Centrodestra vincente ma non travolgente

La conclusione è che il primo turno di questa consultazione elettorale (750 Comuni, oltre 6 milioni di iscritti alle liste elettorali, ha votato il 60% rispetto al 64,9% delle elezioni precedenti) trova il cdx in vantaggio, trainato da Venezia e Reggio Calabria ma con gli avversari non travolti. Il campo largo è stoppato rispetto alle precedenti amministrative (e al referendum sulla giustizia) ma si tratta di un panorama variegato, come si addice alle consultazioni amministrative, e con un rimando, in molti comuni, al secondo turno, il 7 e 8 giugno.

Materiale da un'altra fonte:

(** * Gamma-family kernels of the MPS backend (aten/src/ATen/native/mps/operations/Gamma.mm)

    A shallow embedding of the Metal kernels [Gamma], [LogGamma],
    [calc_digamma_positive_domain], [calc_zeta], [calc_trigamma] and of the
    [trigamma], [polygamma], [digamma] and [lgamma] entry kernels, followed by
    the host side: the two process-wide caches ([compileGammaOpsLibrary],
    [getCPLState]) and the three structured operators.

    Arithmetic model.  Metal has no double type, so every [float] expression
    of the kernel source is evaluated in IEEE-754 binary32 with rounding to
    nearest, ties to even, as specified by [SpecFloat] at precision 24 and
    maximal exponent 128.  Literals are rounded once to binary32.  The
    transcendental functions of the Metal standard library are not part of the
    repository: they are the fields of the interface [MetalMath]. *)

From Stdlib Require Import ZArith Zquot Bool List Lia QArith Qabs SpecFloat.
From stdpp Require Import gmap strings.

Local Open Scope Z_scope.

(** ** Binary32 *)

Module F32.

Definition prec : Z := 24.
Definition emax : Z := 128.

Abbreviation float := spec_float.

Definition add : float -> float -> float := SFadd prec emax.
Definition sub : float -> float -> float := SFsub prec emax.
Definition mul : float -> float -> float := SFmul prec emax.
Definition div : float -> float -> float := SFdiv prec emax.
Definition neg : float -> float := SFopp.
Definition fabs : float -> float := SFabs.

Definition ltb : float -> float -> bool := SFltb.
Definition leb : float -> float -> bool := SFleb.
Definition eqb : float -> float -> bool := SFeqb.
(** C's [!=]: true as soon as one side is a NaN. *)
Definition neqb (x y : float) : bool := negb (SFeqb x y).

Definition INFINITY : float := S754_infinity false.
Definition NAN : float := S754_nan.
Definition pzero : float := S754_zero false.
Definition nzero : float := S754_zero true.

(** Conversion of an integer (an [int] or [int64_t] operand, or an integral
    literal) to binary32. *)
Definition of_Z (n : Z) : float := binary_normalize prec emax n 0 false.

(** The decimal literal [m / 10^k], rounded once.  [SFdiv] computes the
    quotient of the two integers with its rounding location, so the result
    is the binary32 number nearest to the rational. *)
Definition dec (m : Z) (k : nat) : float :=
  match m with
  | Z0 => pzero
  | Zpos p => div (S754_finite false p 0) (S754_finite false (Z.to_pos (10 ^ Z.of_nat k)) 0)
  | Zneg p => div (S754_finite true p 0) (S754_finite false (Z.to_pos (10 ^ Z.of_nat k)) 0)
  end.

(** The sign of a zero, an infinity or a finite number.  [S754_nan] carries
    no sign in this model (it gets [false]); the kernels take the sign of a
    zero only (see [copysign] in [digamma], and [eqb_zero_cases]). *)
Definition sign_bit (x : float) : bool :=
  match x with
  | S754_zero s | S754_infinity s | S754_finite s _ _ => s
  | S754_nan => false
  end.

(** [copysign(x, y)]: the magnitude of [x] with the sign of [y]. *)
Definition copysign (x y : float) : float :=
  if sign_bit y then neg (fabs x) else fabs x.

(** [trunc(x)]: the integral part, rounding toward zero.  A finite number
    [m * 2^e] with [e < 0] keeps the quotient of [m] by [2^(-e)]. *)
Definition trunc (x : float) : float :=
  match x with
  | S754_finite s m e =>
      if 0 <=? e then x
      else match Z.shiftr (Zpos m) (- e) with
           | Z0 => S754_zero s
           | q => binary_normalize prec emax (if s then - q else q) 0 s
           end
  | _ => x
  end.

(** [floor(x)]: the largest integral value not above [x]. *)
Definition floor (x : float) : float :=
  match x with
  | S754_finite s m e =>
      if 0 <=? e then x
      else
        let q := Z.shiftr (Zpos m) (- e) in
        let exact := Zpos m =? Z.shiftl q (- e) in
        let n := if s then (if exact then - q else - q - 1) else q in
        match n with
        | Z0 => S754_zero s
        | _ => binary_normalize prec emax n 0 s
        end
  | _ => x
  end.

(** [static_cast<int>(x)] for a float holding an integral value in the
    range of [int]; the only use in the kernels is on [floor(y)] with
    [1 <= y < 12].  NaN and the infinities are mapped to 0. *)
Definition to_int (x : float) : Z :=
  match x with
  | S754_finite s m e =>
      let q := if 0 <=? e then Z.shiftl (Zpos m) e else Z.shiftr (Zpos m) (- e) in
      if s then - q else q
  | _ => 0
  end.


Definition is_finite (x : float) : bool :=
  match x with
  | S754_finite _ _ _ | S754_zero _ => true
  | _ => false
  end.

End F32.

Import F32.

Declare Scope f32_scope.
Delimit Scope f32_scope with f32.
Bind Scope f32_scope with spec_float.
Infix "+" := add : f32_scope.
Infix "-" := sub : f32_scope.
Infix "*" := mul : f32_scope.
Infix "/" := div : f32_scope.
Notation "- x" := (neg x) : f32_scope.
Infix "<?" := ltb : f32_scope.
Infix "<=?" := leb : f32_scope.
Infix "=?" := eqb : f32_scope.
Infix "!=?" := neqb (at level 70) : f32_scope.

(** 32-bit [int] arithmetic of the kernels, with its wrap-around. *)
Definition wrap32 (n : Z) : Z := (n + 2 ^ 31) mod 2 ^ 32 - 2 ^ 31.

(** ** The Metal standard library functions the kernels call *)

Class MetalMath := {
  exp : float -> float;
  log : float -> float;
  pow : float -> float -> float;
  sin : float -> float;
  tan : float -> float;
  sinpi : float -> float;
  fract : float -> float
}.

(** ** Constants of the kernel template *)

Definition EULER_MASCHERONI : float := dec 577215664901532860606512090 27.
Definition HALF_LOG_TWO_PI : float := dec 91893853320467274178032973640562 32.
Definition LOG_PI : float := dec 114472988584940017414342735135305 32.
Definition PI : float := dec 314159265358979323846264338327 29.
Definition PI_SQUARED : float := dec 986960440108935861883449099987615 32.
Definition MACHEP : float := dec 111022302462515654042 36.
Definition PSI_10 : float := dec 225175258906672110764 20.

Definition DIGAMMA_COEF : list float :=
  [ dec 833333333333333333333 22;
    dec (-210927960927960927961) 22;
    dec 757575757575757575758 23;
    dec (-416666666666666666667) 23;
    dec 396825396825396825397 23;
    dec (-833333333333333333333) 23;
    dec 833333333333333333333 22 ].

Definition ZETA_EXPANSION : list float :=
  [ of_Z 12;
    of_Z (-720);
    of_Z 30240;
    of_Z (-1209600);
    of_Z 47900160;
    dec (-18924375803183791606) 10;
    of_Z 74724249600;
    dec (-2950130727918164224) 6;
    dec 11646782814350067249 5;
    dec (-45979787224074726105) 4;
    dec 18152105401943546773 2;
    dec (-71661652561756670113) 1 ].

Definition GAMMA_NUMERATOR_COEF : list float :=
  [ dec (-171618513886549492533811) 23;
    dec 247656508055759199108314 22;
    dec (-379804256470945635097577) 21;
    dec 629331155312818442661052 21;
    dec 866966202790413211295064 21;
    dec (-314512729688483675254357) 19;
    dec (-361444134186911729807069) 19;
    dec 664561438202405440627855 19 ].

Definition GAMMA_DENOMINATOR_COEF : list float :=
  [ dec (-308402300119738975254353) 22;
    dec 315350626979604161529144 21;
    dec (-101515636749021914166146) 20;
    dec (-310777167157231109440444) 20;
    dec 225381184209801510330112 19;
    dec 475584627752788110767815 20;
    dec (-134659959864969306392456) 18;
    dec (-115132259675553483497211) 18 ].

Definition LGAMMA_EXPANSION_COEF : list float :=
  [ (of_Z 1 / of_Z 12)%f32;
    (- of_Z 1 / of_Z 360)%f32;
    (of_Z 1 / of_Z 1260)%f32;
    (- of_Z 1 / of_Z 1680)%f32;
    (of_Z 1 / of_Z 1188)%f32;
    (- of_Z 691 / of_Z 360360)%f32;
    (of_Z 1 / of_Z 156)%f32;
    (- of_Z 3617 / of_Z 122400)%f32 ].

(** Array subscript on a constant table. *)
Definition at_index (t : list float) (i : nat) : float := nth i t NAN.

(** ** The device functions *)

Section Kernels.
Context {M : MetalMath}.
Local Open Scope f32_scope.

(** The rational approximation of [Gamma] on (1,2): the loop
    [for (i = 0; i < 8; i++)] over the two coefficient tables, on the pair
    [(num, den)]. *)
Fixpoint gamma_poly_loop (z : float) (i : nat) (steps : nat) (nd : float * float)
  : float * float :=
  match steps with
  | O => nd
  | S steps' =>
      let '(num, den) := nd in
      let num := (num + at_index GAMMA_NUMERATOR_COEF i) * z in
      let den := den * z + at_index GAMMA_DENOMINATOR_COEF i in
      gamma_poly_loop z (S i) steps' (num, den)
  end.

(** [for (i = 0; i < n; i++) result *= y++;] on the pair [(result, y)]. *)
Fixpoint gamma_shift_loop (steps : nat) (ry : float * float) : float * float :=
  match steps with
  | O => ry
  | S steps' =>
      let '(result, y) := ry in
      gamma_shift_loop steps' (result * y, y + of_Z 1)
  end.

(** The branch [x < 12.0] of [Gamma]. *)
Definition Gamma_reduce (x : float) : float :=
  let y := x in
  let less_than_one := y <? of_Z 1 in
  let n := if less_than_one then 0%Z else wrap32 (to_int (floor y) - 1) in
  let y := if less_than_one then y + of_Z 1 else y - of_Z n in
  let z := y - of_Z 1 in
  let '(num, den) := gamma_poly_loop z 0 8 (pzero, of_Z 1) in
  let result := num / den + of_Z 1 in
  if less_than_one then result / (y - of_Z 1)
  else fst (gamma_shift_loop (Z.to_nat n) (result, y)).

Comunque, per ora, il centrodestra può brindare. A Venezia il risultato ha smentito i sondaggi che indicavano un equilibrio tra i candidati dei due schieramenti. C’è stata invece una netta affermazione di Simone Venturini, indipendente, 38 anni, in continuità col sindaco uscente Luigi Brugnaro (è stato assessore nella sua giunta). È soddisfatto, non si aspettava una vittoria già al primo turno anche perché le questioni critiche degli ultimi tempi, dalla Biennale contestata per l’apertura alla Russia alle polemiche sulla direttrice della Fenice, Beatrice Venezi, sembravano favorire il centrosinistra. Invece ce l’ha fatta e il suo sfidante, il senatore Pd, Andrea Martella, s’è fermato abbondantemente al di sotto. Dice Venturini: «Venezia sta attraendo professionalità a valore aggiunto, in grado di finanziare il reddito medio, complementari rispetto alle due principali gambe della città: il turismo e il pubblico impiego. Questo permetterà anche di affrancarci da questa dicotomia. Immagino una task force di veneziani e persone che amano la città pur non vivendoci. L’obiettivo è coinvolgere più investitori possibili per salvaguardare Venezia, non solo con iniziative per il ripristino del patrimonio culturale, ma anche spingendo gli imprenditori a portare qui una parte del business».